If there's one thing everybody can agree on, I think it is the fact that modern man isn't good for the environment. Pollution, industrial, agricultural and mining waste products, as well as carbon output and radioactive waste all contribute to our ecological footprint. Add to this the indisputable fact that one day all natural resources will simply be gone and it seems logical that humanity needs to either recycle, find alternate ways to create energy, find other planets to inhabit, or most likely some combination of all three.
I'll leave the space travel to Stephen Hawking, and instead bring you two of the most interesting alternative energy companies on the ASX at the moment — Dyesol (ASX: DYE), and Silex Energy (ASX: SLX).

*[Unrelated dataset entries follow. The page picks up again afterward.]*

(** [rgb[array == value] = [r, g, b]], round after round, at one pixel. *)
Fixpoint paint (rounds : list (Z * (Z * Z * Z))) (v : Z) (rgb : Z * Z * Z)
  : Z * Z * Z :=
  match rounds with
  | [] => rgb
  | (value, color) :: rest => paint rest v (if (v =? value)%Z then color else rgb)
  end.

Definition apply_colormap (array : grid Z) (colormap : dict string)
  (class_mapping : list (Z * string)) : result (grid (Z * Z * Z)) :=
  rounds <- colormap_rounds colormap class_mapping ;;
  Ok (Np.map (fun v => paint rounds v (0, 0, 0)%Z) array).

End Colormap.

(* ===================================================================== *)
(** ** processing/exposure/analysis.py *)
(* ===================================================================== *)






Definition classify_exposure_default_thresholds : dict Q :=
  [ ("very_low"%string, 2 # 10); ("low"%string, 4 # 10);
    ("moderate"%string, 6 # 10); ("high"%string, 8 # 10) ].

Definition classify_exposure (dtype : Np.dtype) (exposure : grid sample)
  (thresholds : option (dict Q)) : result (grid Z) :=
  let thresholds :=
    match thresholds with
    | None => classify_exposure_default_thresholds
    | Some t => t
    end in
  very_low <- dict_get thresholds "very_low" ;;
  low <- dict_get thresholds "low" ;;
  moderate <- dict_get thresholds "moderate" ;;
  high <- dict_get thresholds "high" ;;
  let very_low := Np.cast dtype very_low in
  let low := Np.cast dtype low in
  let moderate := Np.cast dtype moderate in
  let high := Np.cast dtype high in
  Ok (Np.map (fun x =>
        let c := 0%Z in
        let c := assign (Np.le x (Num very_low)) 1 c in
        let c := assign (Np.gt x (Num very_low) && Np.le x (Num low)) 2 c in
        let c := assign (Np.gt x (Num low) && Np.le x (Num moderate)) 3 c in
        let c := assign (Np.gt x (Num moderate) && Np.le x (Num high)) 4 c in
        let c := assign (Np.gt x (Num high)) 5 c in
        c)
      exposure).

(* ===================================================================== *)
(** ** processing/landslide: prediction over the whole area *)
(* ===================================================================== *)

(** The feature stack is a 3-D array [(n_bands, height, width)]: the list
    of its bands, which all have the shape of the first. *)

(** [features.reshape(n_bands, -1).T]: one row per pixel, in row-major
    order, holding the sample of each band there. *)
Definition features_2d (features : list (grid sample)) : list (list sample) :=
  let (height, width) := Np.shape (hd [] features) in
  List.map (fun p => List.map (fun band => nth p (concat band) NaN) features)
           (seq 0 (height * width)).

(** [~np.any(np.isnan(row)) & ~np.any(row == -9999)] *)
Definition valid_row (row : list sample) : bool :=
  negb (existsb Np.isnan row)
  && negb (existsb (fun x => negb (Np.ne x (Num (-9999)))) row).

(** [extract_features_for_prediction] of feature_extraction.py, on the
    stack read: the rows, the shape and the mask of the valid rows. *)
Definition extract_features_for_prediction (features : list (grid sample))
  : list (list sample) * (nat * nat) * list bool :=
  let rows := features_2d features in
  (rows, Np.shape (hd [] features), List.map valid_row rows).

(** [a[mask] = values] on [a = np.zeros(n)], for as many values as the
    mask selects. *)
Fixpoint scatter (mask : list bool) (vals : list sample) : list sample :=
  match mask with
  | [] => []
  | false :: mask' => Num 0 :: scatter mask' vals
  | true :: mask' =>
      match vals with
      | v :: vals' => v :: scatter mask' vals'
      | [] => Num 0 :: scatter mask' []
      end
  end.

(** A single value is broadcast to every selected place; another number
    of values than places raises. *)
Definition assign_masked (mask : list bool) (vals : list sample)
  : result (list sample) :=
  if Nat.eqb (length vals) (count_occ bool_dec mask true)
  then Ok (scatter mask vals)
  else match vals with
       | [v] => Ok (List.map (fun b : bool => if b then v else Num 0) mask)
       | _ => Raise (ValueError "NumPy boolean array indexing assignment cannot assign the input values to the output values")
       end.

(** [flat.reshape((height, width))] *)
Fixpoint reshape {A} (height width : nat) (flat : list A) : grid A :=
  match height with
  | O => []
  | S height' => firstn width flat :: reshape height' width (skipn width flat)
  end.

Dyesol is a global pioneer in the development of dye solar cells which, in layman's terms, use artificial photosynthesis to produce energy from sunlight. These solar cells are significantly more efficient than current technology and considerably more durable.
After a string of positive announcements last year, Dyesol's share price rose from 10 cents to a high of 57 cents before settling on its current price of 31.5 cents. Dyesol also successfully completed a deal with a Saudi Arabian conglomerate to fund the remainder of its development through to completion and marketing. What is most exciting is the ability to lay dye solar cells over a variety of substrates including steel, ceramic, and glass, which paints the picture of a utopian future filled with energy-neutral homes and skyscrapers powered completely by dye solar cells.
Silex Energy is not a renewable energy company as such, however its 'Separation of Isotopes by Laser EXcitation' (SILEX) method for enriching uranium has the potential to be substantially cheaper, requiring less energy and space to achieve a higher percentage of uranium enrichment than other methods. This could make nuclear power considerably more viable, particularly in poorer countries such as China and India that will require nuclear plants to provide power to their populations.
Silex is in the process of testing the economic validity of its enrichment procedures and hopes to construct its first full scale commercial production facility in the next couple of years. It will receive a royalty of between 7-12% of revenue from facilities that use its enrichment technologies.
Foolish takeaway
Dyesol and Silex are very close to properly commercialising their technology — a development pipeline that has taken at least 20 years in both cases. This gives potential buyers the rare opportunity to buy into a technology share before it makes it big, however any profit depends on the company's ability to market its technology and fend off competition.
Both of these shares are quite high risk, with Dyesol the riskiest and Silex less so as it is closer to licensing its tech and also closer to achieving positive earnings. With these shares, the biggest question now is not whether they can successfully develop their technology (though this still applies in a lesser sense to Dyesol), but whether they can sell it. Both technologies are revolutionary enough that they should sell, however whether they do or not is anybody's guess.